ACTIVITY - Where the data below has the string "merge", return the whole line.

**** SUPPLIED RECORDS ****

(** * genertobs writers and the RFT merge: a shallow embedding

    The first part embeds [subscript/genertobs_unstable/_writers.py]: the
    functions that turn observation tables into ERT observation files.
    Pure string formatters are plain functions; code that touches the
    file system, the clock or the logger runs in a small monad [M] over a
    world made of a path-indexed file tree and a clock, with exceptions
    and a write-only list of warnings.

    The second part models the merge of simulated and observed RFT data. *)

From Stdlib Require Import Ascii.
From stdpp Require Import gmap strings list fin_maps pretty.

(** ** Strings *)

(** The line feed, Python's ["\n"]. *)
Definition NL : string := String (Ascii.ascii_of_nat 10) "".

Definition is_space (c : ascii) : bool := bool_decide (c = " "%char).

(** [re.sub(r" +", " ", s)]: every maximal run of spaces becomes one space. *)
Fixpoint re_sub_spaces (s : string) : string :=
  match s with
  | "" => ""
  | String c s' =>
      if is_space c then
        match s' with
        | "" => String c ""
        | String c' _ =>
            if is_space c' then re_sub_spaces s' else String c (re_sub_spaces s')
        end
      else String c (re_sub_spaces s')
  end.

Definition map_chars (f : ascii → ascii) : string → string :=
  fix go s := match s with "" => "" | String c s' => String (f c) (go s') end.

Definition lower_char (c : ascii) : ascii :=
  let n := Ascii.nat_of_ascii c in
  if bool_decide (65 ≤ n ≤ 90) then Ascii.ascii_of_nat (n + 32) else c.

Definition upper_char (c : ascii) : ascii :=
  let n := Ascii.nat_of_ascii c in
  if bool_decide (97 ≤ n ≤ 122) then Ascii.ascii_of_nat (n - 32) else c.

(** [str.lower] and [str.upper] on ASCII text (enum member names, "file",
    "folder"). *)
Definition lower : string → string := map_chars lower_char.
Definition upper : string → string := map_chars upper_char.

(** [sep.join(parts)]. *)
Fixpoint join (sep : string) (parts : list string) : string :=
  match parts with
  | [] => ""
  | [p] => p
  | p :: ps => p +:+ sep +:+ join sep ps
  end.

(** The strings of a list one after the other. *)
Definition concat_strings (parts : list string) : string :=
  foldr String.append "" parts.

(** [s.replace(old, '')]: every non-overlapping occurrence of [old], found
    left to right, is dropped; [skip] counts the characters of a match still
    to be passed over.  With [old] empty nothing is removed. *)
Fixpoint remove_go (old s : string) (skip : nat) : string :=
  match s with
  | "" => ""
  | String c s' =>
      match skip with
      | S k => remove_go old s' k
      | 0 =>
          if String.prefix old s
          then remove_go old s' (String.length old - 1)
          else String c (remove_go old s' 0)
      end
  end.

Definition str_remove (old s : string) : string :=
  match old with "" => s | _ => remove_go old s 0 end.

(** The pieces of [s] between the characters that satisfy [sep]. *)
Fixpoint split_on (sep : ascii → bool) (s : string) : list string :=
  match s with
  | "" => [""]
  | String c s' =>
      if sep c then "" :: split_on sep s'
      else match split_on sep s' with
           | w :: ws => String c w :: ws
           | [] => [String c ""]
           end
  end.
Lemma CompleteQueueItem_marks_first_match_witness :
  QueueItem.Status <$> queue_items (CompleteQueueItem 2 "b" false am_queued)
  = ["pending"; "failed"] ∧
  CompleteQueueItem 9 "b" false am_queued = am_queued.
Proof.
  destruct (CompleteQueueItem_marks_first_match 2 "b" false am_queued) as [Hhit _].
  destruct (CompleteQueueItem_marks_first_match 9 "b" false am_queued) as [_ Hmiss].
  split.
  - destruct (Hhit 1%nat
                (QueueItem.mk 0 2 "RUN echo b" "pending" "" 0 1 "" "")) as (-> & _).
    + reflexivity.
    + reflexivity.
    + intros [|j] q' Hj Hq'; [|lia]. vm_compute in Hq'. by injection Hq' as <-.
    + reflexivity.
  - apply Hmiss. intros [|[|j]] q Hq; vm_compute in Hq; simplify_eq; done.
Defined.

(** [RemoveFromQueue] takes out the first item that carries the index, and
    only that one: the other items stay, in their order, and with a database
    connected the row of the removed item is deleted by its id. *)
Theorem RemoveFromQueue_removes_first_match index am i q :
  wf_queue am →
  queue_items am !! i = Some q →
  QueueItem.Index q = index →
  (∀ j q', (j < i)%nat → queue_items am !! j = Some q' → QueueItem.Index q' ≠ index) →
  ∃ am',
    RemoveFromQueue index am = (true, am') ∧
    queue_items am' = take i (queue_items am) ++ drop (S i) (queue_items am) ∧
    agents am' = agents am ∧
    agent_heap am' = agent_heap am ∧
    (db am = true → DeleteQueueItem (QueueItem.ID q) ∈ trace am').
Proof.
  intros Hwf Hi Hq Hfirst.
  pose proof (find_index_first index (queue_items am) 0 i q Hi Hq Hfirst) as Hfind.
  cbn [Nat.add] in Hfind.
  destruct (RemoveFromQueue_items index am i q Hwf Hfind) as (Hres & Hitems & _).
  destruct (RemoveFromQueue_frame index am) as (Hag & Hheap & _).
  exists (RemoveFromQueue index am).2.
  split_and!; [|by rewrite Hitems, delete_take_drop|done|done|].
  - rewrite <- Hres. by destruct (RemoveFromQueue index am).
  - intros Hdb. unfold RemoveFromQueue. rewrite Hfind.
    unfold broadcastMessage, deleteQueueItemFromDB, remove_at, emit. rewrite Hdb.
    cbn [snd trace set_trace set_queue set_arrays].
    apply list_elem_of_In. right. by left.
Qed.

Lemma RemoveFromQueue_removes_first_match_witness :
  ∃ am', RemoveFromQueue 1 am_queued = (true, am') ∧
         QueueItem.Command <$> queue_items am' = ["RUN echo b"].
Proof.
  destruct (RemoveFromQueue_removes_first_match 1 am_queued 0%nat
              (QueueItem.mk 0 1 "RUN echo a" "pending" "" 0 3 "" ""))
    as (am' & Hrm & Hitems & _).
  - unfold wf_queue. vm_compute. lia.
  - reflexivity.
  - reflexivity.
  - intros j q' Hj. lia.
  - exists am'. split; [exact Hrm|]. rewrite Hitems. reflexivity.
Defined.

(** [AddToQueueWithPriority] puts one pending item with the command and the
    priority behind the items that are there, which stay as they are, whether
    or not the backing array has to grow; the item is unassigned, and its
    index is the length of the queue plus one. *)
Theorem AddToQueueWithPriority_appends (E : Env) command priority am :
  wf_queue am →
  ∃ q,
    queue_items (AddToQueueWithPriority E command priority am) = queue_items am ++ [q] ∧
    QueueItem.Command q = command ∧
    QueueItem.Priority q = priority ∧
    QueueItem.Status q = "pending" ∧
    QueueItem.AgentID q = 0 ∧
    QueueItem.Index q = int_wrap (Z.of_nat (length (queue_items am)) + 1) ∧
    agents (AddToQueueWithPriority E command priority am) = agents am ∧
    agent_heap (AddToQueueWithPriority E command priority am) = agent_heap am.
Proof.
  intros Hwf.
  destruct (AddToQueueWithPriority_items E command priority am Hwf) as (id & Hitems & _).
  destruct (AddToQueueWithPriority_frame E command priority am) as (Hag & Hheap & _).
  eexists. split; [exact Hitems|]. rewrite (wf_queue_length am Hwf).
  by split_and!.
Qed.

****

WRITTEN ANSWER -
(** * genertobs writers and the RFT merge: a shallow embedding
    The second part models the merge of simulated and observed RFT data. *)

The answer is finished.